The band is sometimes referred to as an ambassador of the state of West Virginia, often being selected to represent the state at political events. The band was invited to the Inaugural Parades of Richard Nixon in 1969 and Ronald Reagan in 1985.
In the fall of 2005 the band celebrated Constitution Day with a performance on the National Mall that was attended by Robert C. Byrd, one of West Virginia's two representatives in the US Senate. In 2008 the band performed at the inauguration of West Virginia Governor Joe Manchin in Charleston.

The band has performed at many bowl games due to its close association to the Mountaineer football team.
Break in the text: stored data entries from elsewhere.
(** * StringZilla Python binding: views, slicing and splitting

    A shallow embedding of [stringzilla/pybind11.cpp]: the slice resolvers
    [unsigned_slice] and [unsigned_offset], the view classes built on
    [span_t], and the [split]/[splitlines] engine, followed by the
    properties the specification states about them. *)

From Stdlib Require Import ZArith Lia.
From Stdlib.Strings Require Import Byte.
From Stdlib.Strings Require Import String.
From stdpp Require Import base list.

Local Open Scope Z_scope.

(** ** Machine integers

    [size_t] and [ssize_t] are 64 bits wide.  Both are carried as [Z]; the
    two conversions below are the wrap-around of [static_cast]. *)

Definition size_modulus : Z := 2 ^ 64.
Definition size_max_k : Z := 2 ^ 64 - 1.
Definition ssize_max_k : Z := 2 ^ 63 - 1.

(** [static_cast<size_t>(z)] *)
Definition to_size (z : Z) : Z := z mod size_modulus.

(** [static_cast<ssize_t>(z)] *)
Definition to_ssize (z : Z) : Z := (z + 2 ^ 63) mod size_modulus - 2 ^ 63.

(** ** Outcomes of a call

    A call returns a value, throws one of the two C++ exceptions the file
    raises, or runs into undefined behaviour (an access outside a vector or
    outside the owner's bytes). *)

Inductive exception : Set :=
| invalid_argument
| out_of_range.

Inductive result (A : Type) : Type :=
| Ok (a : A)
| Throw (e : exception)
| Undefined.

Arguments Ok {A} a.
Arguments Throw {A} e.
Arguments Undefined {A}.

Definition bind {A B : Type} (c : result A) (k : A -> result B) : result B :=
  match c with
  | Ok a => k a
  | Throw e => Throw e
  | Undefined => Undefined
  end.

Notation "'let*' x ':=' c 'in' k" := (bind c (fun x => k))
  (at level 10, x pattern, c at level 100, k at level 200).

(** ** Spans and the memory they point into *)

Record span_t : Set := { ptr : Z; len : Z }.

Definition nullptr : Z := 0.

(** [span_t {}] *)
Definition empty_span : span_t := {| ptr := nullptr; len := 0 |}.

(** The bytes of one owner ([py_str_t::copy_] or the range mapped by
    [py_file_t]), placed at address [base]. *)
Record buffer : Type := { base : Z; bytes : list byte }.

Definition buffer_size (m : buffer) : Z := Z.of_nat (length (bytes m)).

(** A span lies inside a buffer: the view invariant
    [start_offset + length <= owner.length]. *)
Definition in_bounds (m : buffer) (s : span_t) : Prop :=
  base m <= ptr s /\ 0 <= len s /\ ptr s + len s <= base m + buffer_size m.

Definition in_boundsb (m : buffer) (s : span_t) : bool :=
  (base m <=? ptr s) && (0 <=? len s) && (ptr s + len s <=? base m + buffer_size m).

(** Reading the bytes of a span.  Reading no byte is always fine; reading
    outside the owner's bytes is undefined. *)
Definition load (m : buffer) (s : span_t) : result (list byte) :=
  if len s =? 0 then Ok []
  else if in_boundsb m s
       then Ok (take (Z.to_nat (len s)) (drop (Z.to_nat (ptr s - base m)) (bytes m)))
       else Undefined.

(** ** Slice index resolver *)

Record index_span_t : Set := { offset : Z; length_ : Z }.

Definition unsigned_slice (length start end_ : Z) : result index_span_t :=
  if (start <? 0) || (end_ <? 0) then Throw invalid_argument
  else
    let start := Z.min start (to_ssize length) in
    let end_ := Z.min end_ (to_ssize length) in
    Ok {| offset := to_size start; length_ := to_size (end_ - start) |}.
(** X8.  When some asteroid survives the bullets, the asteroids
    returned are the input asteroids that no bullet hits, in their input
    order, and the score gained is 100 times the number of asteroids
    that disappeared; resolving the returned state again changes neither
    its asteroids nor its score. *)
Theorem survivors_and_score (s : GameState) (g g' : Rng) :
  let s' := resolve s g in
  filter (fun a => negb (hitByBullet (bullets s) a)) (asteroids s) <> [] ->
  asteroids s' = filter (fun a => negb (hitByBullet (bullets s) a)) (asteroids s)
  /\ Forall (fun a => hitByBullet (bullets s') a = false) (asteroids s')
  /\ (score s' - score s
      = 100 * (Z.of_nat (List.length (asteroids s))
               - Z.of_nat (List.length (asteroids s'))))%Z
  /\ asteroids (resolve s' g') = asteroids s'
  /\ score (resolve s' g') = score s'.
Proof.
  intros s' Hne.
  set (rem := filter (fun a => negb (hitByBullet (bullets s) a)) (asteroids s)) in *.
  assert (Ea : asteroids s' = rem).
  { subst s'. rewrite resolve_fields. cbn [asteroids]. fold rem.
    destruct rem; [contradiction | reflexivity]. }
  assert (Eb : bullets s' = bullets s).
  { subst s'. rewrite resolve_fields. reflexivity. }
  assert (Es : score s' = (score s + 100 * Z.of_nat
                 (List.length (filter (hitByBullet (bullets s)) (asteroids s))))%Z).
  { subst s'. rewrite resolve_fields. reflexivity. }
  assert (Hun : forall a, In a rem -> hitByBullet (bullets s) a = false).
  { intros a Ha. apply filter_In in Ha. destruct Ha as [_ Ha].
    apply negb_true_iff. exact Ha. }
  split; [exact Ea |]. split; [| split; [| split]].
  - rewrite Ea, Eb. apply Forall_forall. exact Hun.
  - rewrite Ea, Es.
    pose proof (filter_length_split (hitByBullet (bullets s)) (asteroids s)) as Hl.
    fold rem in Hl. lia.
  - rewrite resolve_fields. cbn [asteroids]. rewrite Ea, Eb.
    rewrite filter_all.
    + destruct rem; [contradiction | reflexivity].
    + intros a Ha. rewrite (Hun a Ha). reflexivity.
  - rewrite resolve_fields. cbn [score]. rewrite Ea, Eb.
    rewrite filter_none by exact Hun. simpl. lia.
Qed.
The band performed at WVU's first BCS Bowl Game, the 2006 Nokia Sugar Bowl, in Atlanta, Georgia. Significant national television coverage was provided for the band's pregame and halftime performances during the 2008 Tostitos Fiesta Bowl in Glendale, Arizona. The Pride also performed at the 2012 Discover Orange Bowl in Miami, Florida as the Mountaineers blew out the Clemson Tigers 70-33. The band has recently traveled to Atlanta, Georgia for the 2014 Chick-fil-A Kickoff Game as the Mountaineers played against the University of Alabama. In November 2016, and again in November 2024, the band went to New York City for the annual Macy's Thanksgiving Day Parade.

==Accolades==
In 1997, the WVU band was awarded the Sudler Trophy by the John Philip Sousa Foundation.